What is required: In the entries below, find the line with "sv_name := v |> | None =>" and the line with "sv_certificate := Some v |> | None =>". Reproduce those two lines and every line between them exactly, and nothing more.

☆ ☆ ☆

Lemma child_clean root e : clean_abs root -> element e -> clean_abs (child root e).
Proof.
  intros [Habs Hc] He. unfold child. case_decide as Hr.
  - assert (text ("" +:+ "/" +:+ e) = 47%N :: text e) as Ht by done.
    split; [unfold IsAbs; by rewrite Ht|]. unfold Clean, IsAbs. rewrite Ht. cbn [head].
    rewrite bool_decide_eq_true_2 by done. cbn [split_at N.eqb Pos.eqb]. rewrite split_element by done.
    cbn [foldl]. rewrite clean_step_element by done. cbn [clean_step rev app join_at]. by rewrite untext_text.
  - assert (text (root +:+ "/" +:+ e) = text root ++ 47%N :: text e) as Ht by (by rewrite text_app).
    assert (IsAbs (root +:+ "/" +:+ e) = true) as Ha.
    { apply bool_decide_eq_true in Habs. apply bool_decide_eq_true. rewrite Ht. by destruct (text root). }
    split; [done|]. unfold Clean in *. rewrite Ha. rewrite Habs in Hc.
    rewrite Ht, split_at_sep, foldl_app, (split_element e He). cbn [foldl].
    set (kept := foldl _ _ _) in *. rewrite clean_step_element by done. cbn [rev].
    destruct (decide (rev kept = [])) as [E|E].
    { exfalso. apply Hr. rewrite <- Hc. by rewrite E. }
    rewrite join_snoc by done. rewrite untext_app. rewrite <- Hc at 1.
    change (47%N :: text e) with ([47%N] ++ text e). rewrite untext_app, untext_text.
    by rewrite !str_app_assoc.
Qed.

Lemma join_child root e : clean_abs root -> element e -> Ingress.Join [root; e] = child root e.
Proof.
  intros [Habs Hc] He. unfold Ingress.Join.
  rewrite !filter_cons_True, filter_nil; [|by destruct He as (_ & ? & _) | by intros ->].
  cbn [Protocol.join]. destruct (decide (root = "/")) as [->|Hr].
  - unfold child. rewrite decide_True by done. unfold Clean, IsAbs.
    assert (text ("/" +:+ "/" +:+ e) = 47%N :: 47%N :: text e) as -> by done. cbn [head].
    rewrite bool_decide_eq_true_2 by done. cbn [split_at N.eqb Pos.eqb]. rewrite split_element by done.
    cbn [foldl clean_step]. rewrite clean_step_element by done. cbn [clean_step rev app join_at]. by rewrite untext_text.
  - destruct (child_clean root e (conj Habs Hc) He) as [_ Hcc].
    unfold child in *. by rewrite decide_False in * by done.
Qed.

(** ** The reader *)
Record server : Type := {
  sv_listen : string;
  sv_name : string;
  sv_certificate : option string;
  sv_key : option string;
  sv_targets : list string
}.

#[export] Instance server_eta : Eta server := fun s =>
  Build_server (sv_listen s) (sv_name s) (sv_certificate s) (sv_key s) (sv_targets s).
#[export] Instance set_sv_listen : Setter sv_listen := ltac:(mk_setter).
#[export] Instance set_sv_name : Setter sv_name := ltac:(mk_setter).
#[export] Instance set_sv_certificate : Setter sv_certificate := ltac:(mk_setter).
#[export] Instance set_sv_key : Setter sv_key := ltac:(mk_setter).
#[export] Instance set_sv_targets : Setter sv_targets := ltac:(mk_setter).

Definition no_server : server :=
  {| sv_listen := ""; sv_name := ""; sv_certificate := None; sv_key := None; sv_targets := [] |}.

Fixpoint strip (p l : list N) : option (list N) :=
  match p, l with
  | [], _ => Some l
  | a :: p, b :: l => if (a =? b)%N then strip p l else None
  | _ :: _, [] => None
  end.

Definition line_is (s : string) (l : list N) : bool :=
  match strip (text s) l with Some [] => true | _ => false end.

(** The argument of a directive: what stands between its name and the
    semicolon that ends the line. *)
Definition argument (directive : string) (l : list N) : option string :=
  match strip (text directive) l with
  | Some v => match rev v with 59%N :: v => Some (untext (rev v)) | _ => None end
  | None => None
  end.

Definition read_directive (s : server) (l : list N) : server :=
  match argument "    listen " l with Some v => s <| sv_listen := v |> | None =>
  match argument "    server_name " l with Some v => s <| sv_name := v |> | None =>
  match argument "    ssl_certificate " l with Some v => s <| sv_certificate := Some v |> | None =>
  match argument "    ssl_certificate_key " l with Some v => s <| sv_key := Some v |> | None =>
  match argument "      proxy_pass " l with Some v => s <| sv_targets := sv_targets s ++ [v] |> | None =>
  s end end end end end.

Definition read_line (st : option server * list server) (l : list N) : option server * list server :=
  if line_is "  server {" l then (Some no_server, st.2)
  else match st.1 with
       | None => st
       | Some s => if line_is "  }" l then (None, st.2 ++ [s]) else (Some (read_directive s l), st.2)
       end.

(** The server blocks of a configuration. *)
Definition read_servers (configuration : string) : list server :=
  (foldl read_line (None, []) (split_at 10 (text configuration) [])).2.

(** What a route asks for. *)
Definition acme_target : string := "http://unix:" +:+ acmeChallengeSocket +:+ ":".

Definition certificate_files (root : string) (r : Route) : option string * option string :=
  if decide (r_TLSPolicy r = TLSProvided \/ r_TLSPolicy r = TLSACME)
  then (Some (child (child root (r_CertificateID r)) "fullchain.pem"),
        Some (child (child root (r_CertificateID r)) "privkey.pem"))
  else (None, None).

Definition servers_of (root : string) (route : AppliedRoute) : list server :=
  let r := ar_Route route in
  (if https_redirect r
   then [{| sv_listen := "80"; sv_name := r_Hostname r; sv_certificate := None; sv_key := None;
            sv_targets := [acme_target] |}]
   else []) ++
  [{| sv_listen := listen_of r; sv_name := r_Hostname r;
      sv_certificate := (certificate_files root r).1; sv_key := (certificate_files root r).2;
      sv_targets := (if decide (r_ExposureMode r = CloudflareTunnel) then [acme_target] else []) ++
                    [upstream route] |}].

(** ** Lines *)
Definition one_line (s : string) : Prop := forallb (fun c => negb (c =? 10)%N) (text s) = true.

Lemma one_line_app s1 s2 : one_line s1 -> one_line s2 -> one_line (s1 +:+ s2).
Proof. unfold one_line. rewrite text_app, forallb_app. by intros -> ->. Qed.

Lemma plain_one_line s : plain_text s -> one_line s.
Proof.
  unfold plain_text, one_line. rewrite !forallb_forall. intros H c Hc. apply H in Hc.
  destruct (N.eqb_spec c 10) as [->|]; done.
Qed.

Lemma str_app_nil (s : string) : s +:+ "" = s.
Proof. induction s as [|c s IH]; [done|]. change (String c (s +:+ "") = String c s). by rewrite IH. Qed.

Lemma concat_cons s l : String.concat "" (s :: l) = s +:+ String.concat "" l.
Proof. destruct l; [symmetry; apply str_app_nil | done]. Qed.

Lemma lines_cons s l : lines (s :: l) = s +:+ nl +:+ lines l.
Proof. unfold lines. cbn [map]. rewrite concat_cons. apply str_app_assoc. Qed.

Lemma lines_app l1 l2 : lines (l1 ++ l2) = lines l1 +:+ lines l2.
Proof.
  induction l1 as [|s l1 IH]; [done|]. cbn [app]. rewrite !lines_cons, IH. by rewrite !str_app_assoc.
Qed.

☆ ☆ ☆

Written answer:
  match argument "    server_name " l with Some v => s <| sv_name := v |> | None =>
  match argument "    ssl_certificate " l with Some v => s <| sv_certificate := Some v |> | None =>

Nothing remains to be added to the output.